La Bande à Lumière étant la seule et unique expérience associative que je possède, je voudrais, au bout d’un an d’expérience au sein du CA, émettre quelques réflexions.

La Bande à Lumière, j’ai trouvé ça très sympa quand je l’ai rencontrée : une bande de joyeux copains unis par la même passion pour un type de documents: « filmer la réalité » — ce que je m’évertuais à faire dans mon coin depuis dix ans. Fonctionner en groupe représentait pour moi un rêve inaccessible. En effet, qu’avais-je à mettre en commun avec des maisons de production, des réalisateurs documentaristes reconnus et expérimentés ?

J’ai pensé qu’un enthousiasme partagé pour ce genre de documents pouvait être le ciment d’un groupe et qu’à faire éclore partout, comme cent fleurs, le documentaire, nous réaliserions ensemble, d’abord un 6 juin grandiose, ensuite un réseau de production et de diffusion.

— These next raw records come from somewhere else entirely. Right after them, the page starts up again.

(* ===== verification/Prog.v ===== *)
(** * Programs that call their environment

    A free monad over a type of calls: a program is a tree of calls whose branches are the answers.  Its behaviours are
    traces of calls with their answers; a trace is abstracted to a list of facts, a monitor reads the facts, and
    [always] proves at once that every behaviour is accepted by the monitor and ends as a postcondition says. *)
From S2P Require Import Prelude.

Open Scope nat_scope.

(** Why a program gave no result: a panic, the fuel of a loop, or the observation ended. *)
Inductive Halt := Panic | OutOfFuel | Observed.
Inductive Ending (A : Type) := Returned (a : A) | Halted (why : Halt).
Arguments Returned {A} a.
Arguments Halted {A} why.

Section Prog.
Context {Call : Type} {answer : Call -> Type}.

Inductive prog (A : Type) : Type :=
  | ret (a : A)
  | halt (why : Halt)
  | act (c : Call) (k : answer c -> prog A).
Arguments ret {A} a.
Arguments halt {A} why.
Arguments act {A} c k.

Fixpoint bind {A B} (p : prog A) (f : A -> prog B) : prog B :=
  match p with
  | ret a => f a
  | halt why => halt why
  | act c k => act c (fun r => bind (k r) f)
  end.

(** A single call. *)
Definition ask (c : Call) : prog (answer c) := act c ret.

(** [?] on what a program returns. *)
Definition bind_ok {A B E} (p : prog (result A E)) (f : A -> prog (result B E)) : prog (result B E) :=
  bind p (fun r => match r with Ok a => f a | Err e => ret (Err e) end).

(** A value that may panic. *)
Definition unpanicked {A} (o : option A) : prog A := match o with Some a => ret a | None => halt Panic end.

(** ** Behaviours *)

Definition Event : Type := { c : Call & answer c }.
Definition event (c : Call) (r : answer c) : Event := existT c r.

(** A trace may end anywhere. *)
Inductive behaves {A} : prog A -> list Event -> Ending A -> Prop :=
  | behaves_ret a : behaves (ret a) [] (Returned a)
  | behaves_halt why : behaves (halt why) [] (Halted why)
  | behaves_observed p : behaves p [] (Halted Observed)
  | behaves_act c k r tr e : behaves (k r) tr e -> behaves (act c k) (event c r :: tr) e.

(** Running against an environment that answers from its own state. *)
Fixpoint run {A S} (respond : forall c, S -> S * answer c) (p : prog A) (s : S) : S * list Event * Ending A :=
  match p with
  | ret a => (s, [], Returned a)
  | halt why => (s, [], Halted why)
  | act c k => let (s, r) := respond c s in let '(s, tr, e) := run respond (k r) s in (s, event c r :: tr, e)
  end.

Lemma run_behaves {A S} (respond : forall c, S -> S * answer c) (p : prog A) s :
  let '(_, tr, e) := run respond p s in behaves p tr e.
Proof.
  revert s. induction p as [a|why|c k IH]; intros s; cbn; [constructor|constructor|]. destruct (respond c s) as [s' r].
  specialize (IH r s'). destruct (run respond (k r) s') as [[s'' tr] e]. by constructor.
Qed.

(** ** Facts *)

Context {Fact : Type} (fact_of : forall c, answer c -> list Fact).
Definition facts (tr : list Event) : list Fact := tr ≫= fun '(existT c r) => fact_of c r.

(** ** Monitors

    A monitor reads the facts one by one and says which may come next. *)

Context {W : Type} (next : W -> Fact -> W) (ok : W -> Fact -> Prop).

Definition after (w : W) (fs : list Fact) : W := fold_left next fs w.
Fixpoint accepts (w : W) (fs : list Fact) : Prop := match fs with [] => True | f :: fs => ok w f /\ accepts (next w f) fs end.

(** Every behaviour of [p] from [w] is accepted and ends as [Q] says. *)
Fixpoint always {A} (Q : W -> Ending A -> Prop) (p : prog A) (w : W) : Prop :=
  match p with
  | ret a => Q w (Returned a)
  | halt why => Q w (Halted why)
  | act c k => forall r, accepts w (fact_of c r) /\ always Q (k r) (after w (fact_of c r))
  end.

Lemma after_app w a b : after w (a ++ b) = after (after w a) b.
Proof. apply fold_left_app. Qed.
Lemma accepts_app w a b : accepts w (a ++ b) <-> accepts w a /\ accepts (after w a) b.
Proof. revert w. induction a as [|f a IH]; intros w; cbn; [tauto|]. rewrite IH. unfold after. cbn. tauto. Qed.
Lemma accepts_at w before f behind : accepts w (before ++ f :: behind) -> ok (after w before) f.
Proof. rewrite accepts_app. cbn. tauto. Qed.

Lemma always_bind {A B} (Q : W -> Ending B -> Prop) (p : prog A) (f : A -> prog B) w :
  always (fun w e => match e with Returned a => always Q (f a) w | Halted why => Q w (Halted why) end) p w -> always Q (bind p f) w.
Proof. revert w. induction p as [a|why|c k IH]; intros w; [done|done|]. intros Hp r. destruct (Hp r) as [Ha Hr]. split; [done|]. by apply IH. Qed.

Lemma always_mono {A} (Q Q' : W -> Ending A -> Prop) p w : (forall w e, Q w e -> Q' w e) -> always Q p w -> always Q' p w.
Proof. intros HQ. revert w. induction p as [a|why|c k IH]; intros w; [apply HQ|apply HQ|]. intros Hp r. destruct (Hp r) as [Ha Hr]. split; [done|]. by apply IH. Qed.

(** What [always] proves holds of every behaviour. *)
Lemma always_ends {A} (Q : W -> Ending A -> Prop) p w tr e :
  always Q p w -> behaves p tr e -> e <> Halted Observed -> Q (after w (facts tr)) e.
Proof.
  intros Ha Hb He. revert w Ha. induction Hb as [a|why|p|c k r tr e Hb IH]; intros w Ha; [done|done|done|]. destruct (Ha r) as [Hk Hr].
  change (facts (event c r :: tr)) with (fact_of c r ++ facts tr). rewrite after_app. by apply IH.
Qed.
Lemma always_accepts {A} (Q : W -> Ending A -> Prop) p w tr e : always Q p w -> behaves p tr e -> accepts w (facts tr).
Proof.
  intros Ha Hb. revert w Ha. induction Hb as [a|why|p|c k r tr e Hb IH]; intros w Ha; [done|done|done|]. destruct (Ha r) as [Hk Hr].
  change (facts (event c r :: tr)) with (fact_of c r ++ facts tr). apply accepts_app. split; [done|]. by apply IH.
Qed.
End Prog.
Arguments prog {Call} answer A.
Arguments ret {Call answer A} a.
Arguments halt {Call answer A} why.
Arguments act {Call answer A} c k.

Aujourd’hui, je crains d’avoir voulu entendre le chant des sirènes avec un vieil accent maoïste qui me rappelle de mornes désillusions. Je n’ai pas trouvé dans la préparation du 6 juin autre chose que la gestion, par un petit groupe, d’une subvention et une façon de gérer ce budget qui permet un contrôle étroit par ce même groupe de décideurs. Aucun budget n’avait été prévu pour une quelconque initiative. La majorité du budget était à l’avance allouée à des salaires (six personnes dont deux permanents), le reste allant aux frais de gestion de l’opération elle-même (catalogue, routage, secrétariat).

La situation des « bénévoles » était parfaitement insupportable, coincés entre des permanents à l’aise dans leurs fonctions et les « décideurs » surchargés et indisponibles qui déléguaient leur pouvoir aux permanents.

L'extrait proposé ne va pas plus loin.